People complain about the user experience (UX) and liquidity fragmentation of rollups. They are right. L2 is operated by profit-seeking companies, and even if these companies are fully aligned with Ethereum and sincerely seek to expand L1, they will be incentivized to capture activity. They want Uniswap to run on their L2, and they want fast access to L1 state so that users have a better experience during the bridge process.

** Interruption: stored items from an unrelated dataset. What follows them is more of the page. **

Lemma count_requested_ok req n : Forall (fun r => (r.2 < n)%nat) req ->
  exists remaining, count_requested req n = Some remaining /\ forall u, (u < n)%nat -> remaining !! u = Some (asked u req).
Proof.
  induction req as [|r req IH] using rev_ind; intros Hr.
  { eexists. split; [done|]. intros u Hu. by apply lookup_replicate_2. }
  apply Forall_app in Hr as [Hr Hn]. apply Forall_inv in Hn. destruct (IH Hr) as (remaining & E & Hm).
  unfold count_requested in *. rewrite foldl_app, E. cbn [foldl mbind option_bind]. rewrite (Hm _ Hn). cbn [mbind option_bind].
  eexists. split; [done|]. intros u Hu. unfold asked. rewrite filter_app, length_app, filter_cons, filter_nil. destruct (decide (r.2 = u)) as [<-|Hne].
  - rewrite list_lookup_insert_eq by (eapply lookup_lt_Some; by apply Hm). f_equal. unfold asked. simpl. lia.
  - rewrite list_lookup_insert_ne by done. rewrite Hm by done. f_equal. unfold asked. simpl. lia.
Qed.
Lemma visit_loop_ok (g : nat -> option T) req remaining values s :
  (forall r, r ∈ req -> values !! r.2 = Some (g r.2) /\ remaining !! r.2 = Some (asked r.2 req)) ->
  exists s', visit_loop clone_value remaining values req s = Some ((fun r => (r.1, g r.2)) <$> req, s').
Proof.
  revert remaining values s. induction req as [|[position u] req IH]; intros remaining values s Hr; [by eexists|]. cbn [visit_loop].
  destruct (Hr (position, u)) as [Hv Hc]; [by left|]. simpl in Hv, Hc. rewrite Hv, Hc. cbn [mbind option_bind].
  rewrite asked_cons. simpl. rewrite decide_True by done. cbn [Nat.add Nat.pred].
  assert (Hin : forall r, r ∈ req -> r.2 = u -> asked u req <> 0%nat).
  { intros r Hi <-. unfold asked. assert (r ∈ filter (fun r' => r'.2 = r.2) req) as Hf by (by apply list_elem_of_filter). by destruct (filter _ req); [apply elem_of_nil in Hf|]. }
  assert (Hrem : forall r, r ∈ req -> <[u := asked u req]> remaining !! r.2 = Some (asked r.2 req)).
  { intros r Hi. destruct (Hr r) as [_ Hc']; [by right|]. destruct (decide (r.2 = u)) as [->|Hne].
    - rewrite list_lookup_insert_eq; [done|]. by eapply lookup_lt_Some.
    - rewrite list_lookup_insert_ne by done. rewrite Hc', asked_cons. simpl. by rewrite decide_False. }
  destruct (asked u req =? 0)%nat eqn:Ez.
  - apply Nat.eqb_eq in Ez. destruct (IH (<[u := asked u req]> remaining) (<[u := None]> values) s) as (s' & Hl).
    + intros r Hi. split; [|by apply Hrem]. rewrite list_lookup_insert_ne; [by apply Hr; right|]. intros ->. by apply (Hin r Hi).
    + rewrite Hl. cbn [mbind option_bind fst snd]. by eexists.
  - assert (exists s1, (match g u with None => (None, values, s) | Some x => let '(x, s) := clone_value x s in (Some x, values, s) end) = (g u, values, s1)) as [s1 ->].
    { destruct (g u) as [x|]; [|by eexists]. pose proof (clone_same x s) as Hs. destruct (clone_value x s) as [x' s']. simpl in Hs. subst. by eexists. }
    destruct (IH (<[u := asked u req]> remaining) values s1) as (s' & Hl).
    + intros r Hi. split; [by apply Hr; right|by apply Hrem].
    + rewrite Hl. cbn [mbind option_bind fst snd]. by eexists.
Qed.

(** Answering the unique keys and laying the answers out answers the group. *)
Lemma visit_unique (answer : CacheKey -> option T) group s :
  let '(uk, req) := own_unique_positioned_batch_keys group in
  exists s', visit_batch_values_with clone_value (answer <$> uk) req s = Some ((fun e => (e.1, answer e.2)) <$> group, s').
Proof.
  pose proof (own_unique_spec group) as [Hr Hl He]. destruct (own_unique_positioned_batch_keys group) as [uk req]. simpl in *.
  pose proof (Forall2_length _ _ _ Hr) as Hlen. unfold visit_batch_values_with. rewrite length_fmap.
  destruct (length uk =? length req)%nat eqn:E.
  - apply Nat.eqb_eq in E. rewrite He by lia. exists s. do 2 f_equal. clear Hl He E.
    induction Hr as [|r e req group [Hp _] _ IH]; [done|]. simpl. rewrite Hp. f_equal. apply IH. simpl in Hlen. lia.
  - destruct (count_requested_ok req (length uk)) as (remaining & -> & Hm).
    { apply Forall_lookup. intros i r Hi. destruct (Forall2_lookup_l _ _ _ _ _ Hr Hi) as (e & _ & _ & Hu). by eapply lookup_lt_Some. }
    cbn [mbind option_bind]. destruct (visit_loop_ok (fun u => uk !! u ≫= answer) req remaining (answer <$> uk) s) as (s' & ->).
    + intros r [i Hi]%list_elem_of_lookup. destruct (Forall2_lookup_l _ _ _ _ _ Hr Hi) as (e & _ & _ & Hu).
      rewrite list_lookup_fmap, Hu. split; [done|]. apply Hm. by eapply lookup_lt_Some.
    + exists s'. do 2 f_equal. clear Hm Hl He E Hlen. induction Hr as [|r e req group [Hp Hu] _ IH]; [done|]. simpl. rewrite Hp, Hu. simpl. f_equal. exact IH.
Qed.
End visit_spec.

Lemma placed_spec {T} n (g : nat -> option T) placed :
  (forall pv, pv ∈ placed -> pv.2 = g pv.1) -> (forall p, (p < n)%nat -> p ∈ placed.*1) -> place n placed = g <$> seq 0 n.
Proof.
  intros Hg Hc. unfold place, empty_batch_results.
  assert (Hf : forall placed results, (forall pv, pv ∈ placed -> pv.2 = g pv.1) ->
    length (foldl (fun results pv => <[pv.1 := pv.2]> results) results placed) = length results /\
    forall p, (p < length results)%nat -> (p ∈ placed.*1 \/ results !! p = Some (g p)) -> foldl (fun results pv => <[pv.1 := pv.2]> results) results placed !! p = Some (g p)).
  { clear. intros placed. induction placed as [|pv placed IH]; intros results Hg; simpl; [split; [done|]; intros p Hp [Hin|Hr]; [by apply elem_of_nil in Hin|done]|].
    destruct (IH (<[pv.1 := pv.2]> results)) as [L Hp]; [set_solver|]. rewrite length_insert in L, Hp. split; [done|].
    intros p Hlt Hin. apply Hp; [done|]. destruct (decide (pv.1 = p)) as [<-|Hne].
    - right. rewrite list_lookup_insert_eq by done. f_equal. apply Hg. set_solver.
    - rewrite list_lookup_insert_ne by done. destruct Hin as [[Heq|Hin]%elem_of_cons|Hr]; [congruence|by left|by right]. }
  destruct (Hf placed (replicate n None) Hg) as [L Hp]. rewrite length_replicate in L, Hp. apply list_eq. intros p.
  destruct (decide (p < n)%nat) as [Hlt|Hge].
  - rewrite Hp by auto. rewrite list_lookup_fmap, lookup_seq_lt by done. done.
  - rewrite !(proj2 (lookup_ge_None _ p)); [done|rewrite length_fmap, length_seq; lia|lia].
Qed.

They can even have different components that interoperate well with each other as long as you don't leave L2. Think Arbitrum's Orbit chain or Optimism's Superchain.
But rollups shouldn't need to drive activity, they should only drive execution. They shouldn't be where people do Uniswap trades, Uniswap should send intensive computations to rollups, but the actual activity (and its assets) should stay on L1.
In a sense, rollup should just be a coprocessor for L1, and L1 can move some computations that don't require atomicity and allow slightly weaker security to rollup (either trusting a zero-knowledge proof system or trusting the 1/N assumption of the validator). In this hypothetical world, users would send transactions on L1, their ETH in exchange for pixelated monkey JPEGs or whatever, and any computation would be done on some L2, but both the ETH and the monkey would stay on L1.
In this hypothetical world, L1 wants fast access to L2 state, not the other way around. It wants to get callbacks from transactions on L2. It wants to have special opcodes to trigger execution on L2 (yes, this inevitably leads to a rigid rollup scheme). Flashbot’s SUAVE vision isn’t far off from this (but requires sidechains, some trusted execution environments (TEEs), and Intel’s trust assumptions). And, if anything, on-chain rollups seem more compatible with this vision than general-purpose rollups that pursue activity.
I’d be more bullish on an on-chain rollup project if it publicly built an L1 coprocessor, and I’d even temporarily accept the lie about decentralization (all pre-confirmation-based designs I’ve seen are worse than centralized trusted sorters).